Task: Every line in the data below from the one containing "category : string;" down to the one containing "in the order of their first assignment.", both included, must be retyped exactly; no other line is to appear.

Dataset entries:

=== Section Start ===

(** * Gaussian blur by 2-D convolution: a shallow embedding of [notebook.ipynb]

    The notebook defines [read_image], [write_image], [gaussian_kernel_2d],
    [gaussian_kernel_1d], the numba-compiled [convolve] and the driver [main].
    The code is dtype-generic (numpy arrays of any floating type), so the
    embedding is generic in the scalar type: the operations the code uses are
    collected in the class [Scalar], the algebraic laws of exact arithmetic in
    [ExactArith].  The rationals and the reals are exact arithmetics; the
    IEEE 754 formats binary32 and binary64 are scalar types without the
    laws.  A statement that needs the laws is a statement about exact
    arithmetic, and where rounding makes it fail on floating-point arrays a
    run in an IEEE format shows that.

    Arrays live in a heap of numpy objects addressed by references, because
    [convolve] and [write_image] update their arguments in place.

    The imaging library Pillow is imported by the notebook and is not part
    of it: what [Image.fromarray(...).save] does with an array is a
    parameter of the embedding, the class [Pillow].

    Subscripts and loop counters are unbounded integers: numba's 64-bit
    counters cannot overflow on arrays that fit in memory. *)

From Stdlib Require Import ZArith List Lia QArith Qcanon Qround Field Reals Lra.
From Stdlib Require Import SpecFloat.
From stdpp Require Import base gmap list strings.

Local Open Scope Z_scope.

(** ** Scalars *)

(** The arithmetic the notebook performs on array elements.  [is_zero] is the
    test behind numba's [ZeroDivisionError]; [of_Z] converts an integer
    sample or literal; [ceil] is [np.ceil] read as an integer; [trunc] is the
    C conversion of a float to an integer (toward zero) behind
    [astype(np.uint8)]; [sle] is the order, used to state bounds. *)
Class Scalar (F : Type) := {
  zero : F;
  one : F;
  add : F → F → F;
  sub : F → F → F;
  opp : F → F;
  mul : F → F → F;
  div : F → F → F;
  is_zero : F → bool;
  of_Z : Z → F;
  ceil : F → Z;
  trunc : F → Z;
  sle : F → F → Prop
}.
(** A malformed request, or one for an unknown session, fails with
    400 or 404 before any mutation or upstream call. *)
Definition refusal_precedes_effects (call : Call) (w : World) : Prop :=
  ∀ streaming env b,
    relay_of call = Some (streaming, env, b) →
    (malformed b → refused_with 400 call w)
    ∧ (¬ malformed b →
       conversations w !! JS.or_empty (sessionId b) = None →
       refused_with 404 call w).

(** The upstream request carries the session's last continuation
    token as it stood when the call began, and none on a session
    without tokens. *)
Definition prior_context_is_last_token : Prop :=
  ∀ (cs : list Call) call streaming env b sid c p,
    relay_of call = Some (streaming, env, b) → sessionId b = Some sid →
    conversations (after_all cs initial_world) !! sid = Some c →
    p ∈ issued call (after_all cs initial_world) →
    previous_response_id p = last (responseIds c).

(** N create calls yield N pairwise-distinct identifiers. *)
Definition identifiers_never_reused : Prop :=
  ∀ (draws : list (N * string)) (w : World),
    length (created_ids draws w) = length draws ∧ NoDup (created_ids draws w).

End AsStated.

(** A world, requests and upstream answers to try the handlers on. *)
Module Sample.

Definition env : WorkerEnv := {| OPENAI_API_KEY := Some "sk-test" |}.

Definition no_key : WorkerEnv := {| OPENAI_API_KEY := None |}.

Definition request (sid text lang : string) : RelayBody :=
  {| sessionId := Some sid; message := Some text; targetLang := Some lang;
     temperature := None; maxTokens := None |}.

Definition sid : string := new_sessionId 1700000000000 "0.4fzyo82mvyr".

Definition started : World :=
  after (StartConversation 1700000000000 "0.4fzyo82mvyr") initial_world.

Definition answers (id text : string) : CreateParams → Settled UpstreamResponse :=
  λ _, Resolved {| response_id := id; output_text := Some text |}.

Definition created (id : string) : StreamEvent :=
  {| event_type := "response.created"; event_delta := None;
     event_response := Some {| event_response_id := Some id;
                               event_response_error := false |} |}.
Definition calculateSpendingByPeriod (cutoff : Z)
    (categories : list CategorySpending) : list PeriodShare :=
  let filtered :=
    filter (fun cat => (Analyzer.total cat >? zero)%num)
      (map (fun cat =>
              let recentTxns :=
                filter (fun t => (getTime t >=? num cutoff)%num)
                       (transactions cat) in
              let total := sum_amounts recentTxns in
              with_total cat total)
           categories) in
  let totalSpending :=
    fold_left (fun sum cat => (sum + Analyzer.total cat)%num) filtered zero in
  firstn 6
    (Array_sort (fun a b => (total b - total a)%num)
       (map (fun cat =>
               {| category := Analyzer.category cat;
                  total := Analyzer.total cat;
                  percentage :=
                    ((Analyzer.total cat / totalSpending) * num 100)%num |})
            filtered)).

End Comprehensive.

(** The coach route (the file with [calculatePeriodSpending] and the
    prompt of the coach). *)
Module Coach.

(** A template literal with plain interpolations [${x}]. *)
Inductive label_piece : Type :=
| Str (s : string)
| Num (x : number).

Record PeriodCategory : Type := {
  category : string;
  amount : number;
  percentage : text
}.

Record PeriodSpending : Type := {
  totalSpending : number;
  periodLabel : list label_piece;
  categories : list PeriodCategory
}.

(** A [Record<string, number>] filled by assignment: the keys are primary
    codes of the provider's taxonomy or ["Other"], which are neither array
    indices nor names of [Object.prototype], so [Object.entries] lists them
    in the order of their first assignment. *)
Definition Totals : Type := list (string * number).

Fixpoint Totals_get (k : string) (o : Totals) : option number :=
  match o with
  | [] => None
  | (k', v) :: o' => if String.eqb k' k then Some v else Totals_get k o'
  end.

Fixpoint Totals_set (k : string) (v : number) (o : Totals) : Totals :=
  match o with
  | [] => [(k, v)]
  | (k', v') :: o' =>
      if String.eqb k' k then (k', v) :: o' else (k', v') :: Totals_set k v o'
  end.

(** [x || 0] on a number that may be missing: [0] and [NaN] are falsy. *)
Definition or_zero (x : option number) : number :=
  match x with
  | Some v => if num_eqb v zero || is_nan v then zero else v
  | None => zero
  end.

(** [t.personal_finance_category?.primary || 'Other'] *)
Definition primary_or_other (t : Transaction) : string :=
  match primary_of (personal_finance_category t) with
  | Some p => p
  | None => "Other"
  end.

Definition in_period (cutoff : Z) (t : Transaction) : bool :=
  (getTime t >=? num cutoff)%num && (PlaidTypes.amount t >? zero)%num.

Definition calculatePeriodSpending (cutoff : Z)
    (transactions : list Transaction) (months : number) : PeriodSpending :=
  let filtered := filter (in_period cutoff) transactions in
  let total :=
    fold_left (fun sum t => (sum + PlaidTypes.amount t)%num) filtered zero in
  let categoryTotals : Totals :=
    fold_left
      (fun o t =>
         let cat := primary_or_other t in
         Totals_set cat (or_zero (Totals_get cat o) + PlaidTypes.amount t)%num
                    o)
      filtered [] in
  {| totalSpending := total;
     periodLabel :=
       [ Str "Last "; Num months; Str " month";
         Str (if (months >? num 1)%num then "s" else "") ];
     categories :=
       firstn 5
         (Array_sort (fun a b => (amount b - amount a)%num)
            (map (fun entry : string * number =>
                    let (cat, amt) := entry in
                    {| category := cat;
                       amount := amt;
                       percentage := [ Fixed 1 ((amt / total) * num 100)%num ]
                    |})
                 categoryTotals)) |}.

End Coach.

(* ================================================================== *)
(** * Definitions used to state the properties *)
(* ================================================================== *)

Module Spec.

Section Grouping.

Context {V : Type}.
Variable key : V -> string.

(** The grouping loop of both aggregators, from a map [m]. *)
Definition group_into (m : Map V) (l : list V) : Map V :=
  fold_left (fun m v => Map_push (key v) v m) l m.

(** The distinct keys, in the order of their first occurrence. *)
Definition note_key (seen : list string) (k : string) : list string :=
  if existsb (String.eqb k) seen then seen else seen ++ [k].

Definition first_occurrences (ks : list string) : list string :=
  fold_left note_key ks [].

(** The elements with key [k], in the order of the input. *)
Definition members (k : string) (l : list V) : list V :=
  filter (fun v => String.eqb (key v) k) l.

End Grouping.

(** ** Income and spending *)

(** The test of the income filter, [t.amount < 0]. *)
Definition is_income (t : Transaction) : bool := (amount t <? zero)%num.

(** What one transaction adds to the income total and to the spending
    total. *)
Definition income_share (t : Transaction) : number :=
  if is_income t then Math_abs (amount t) else zero.

Definition spending_share (t : Transaction) : number :=
  if Analyzer.is_spending t then amount t else zero.

(** The earliest and the latest day of a list of transactions, and the
    days between them. *)
Definition latest_day (ts : list Transaction) : Z :=
  match ts with
  | [] => 0
  | t :: ts' => fold_left Z.max (map date ts') (date t)
  end.

Definition earliest_day (ts : list Transaction) : Z :=
  match ts with
  | [] => 0
  | t :: ts' => fold_left Z.min (map date ts') (date t)
  end.

Definition day_span (ts : list Transaction) : Z :=
  latest_day ts - earliest_day ts.

(** The result of [detectIncome] when there is no income. *)
Definition no_income : Analyzer.IncomeAnalysis :=
  {| Analyzer.totalIncome := zero;
     Analyzer.averageMonthly := zero;
     Analyzer.isVariable := false;
     Analyzer.variability := zero;
     Analyzer.pattern := Analyzer.irregular;
     Analyzer.lastPaycheck := None;
     Analyzer.incomeTransactions := [] |}.

(** ** Cadence *)

(** The gaps between consecutive days. *)
Fixpoint day_gaps (days : list Z) : list Z :=
  match days with
  | a :: (b :: _) as rest => (b - a)%Z :: day_gaps rest
  | _ => []
  end.

Definition sum_Z (zs : list Z) : Z := fold_left Z.add zs 0%Z.

(** The average of the gaps, a rational number of days. *)
Definition average_gap (days : list Z) : Q :=
  (inject_Z (sum_Z (day_gaps days))
   / inject_Z (Z.of_nat (List.length (day_gaps days))))%Q.

(** The days of the transactions, sorted as the detectors sort them. *)
Definition sorted_days (txs : list Transaction) : list Z :=
  map date (Array_sort Analyzer.by_date txs).

(** An inclusive band of whole days. *)
Definition in_band (lo hi : Z) (avg : Q) : Prop :=
  (inject_Z lo <= avg /\ avg <= inject_Z hi)%Q.

Definition in_bandb (lo hi : Z) (avg : Q) : bool :=
  Qle_bool (inject_Z lo) avg && Qle_bool avg (inject_Z hi).

(** The cadence of an average gap, as the specification words it for the
    income path and for the subscription path. *)
Definition income_cadence (avg : Q) : Analyzer.Pattern :=
  if in_bandb 25 35 avg then Analyzer.monthly
  else if in_bandb 12 16 avg then Analyzer.biweekly
  else if in_bandb 5 9 avg then Analyzer.weekly
  else Analyzer.irregular.

Definition subscription_cadence (avg : Q) : Subscriptions.Frequency :=
  if in_bandb 340 390 avg then Subscriptions.annual
  else if in_bandb 25 35 avg then Subscriptions.monthly
  else if in_bandb 5 9 avg then Subscriptions.weekly
  else Subscriptions.irregular.

(** ** Category spending *)

(** The spending transactions that carry the label, in input order. *)
Definition category_members (txs : list Transaction) (label : string)
    : list Transaction :=
  members Analyzer.category_of label (filter Analyzer.is_spending txs).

=== Section End ===

Answer space:
  category : string;
  amount : number;
  percentage : text
}.

Record PeriodSpending : Type := {
  totalSpending : number;
  periodLabel : list label_piece;
  categories : list PeriodCategory
}.

(** A [Record<string, number>] filled by assignment: the keys are primary
    codes of the provider's taxonomy or ["Other"], which are neither array
    indices nor names of [Object.prototype], so [Object.entries] lists them
    in the order of their first assignment. *)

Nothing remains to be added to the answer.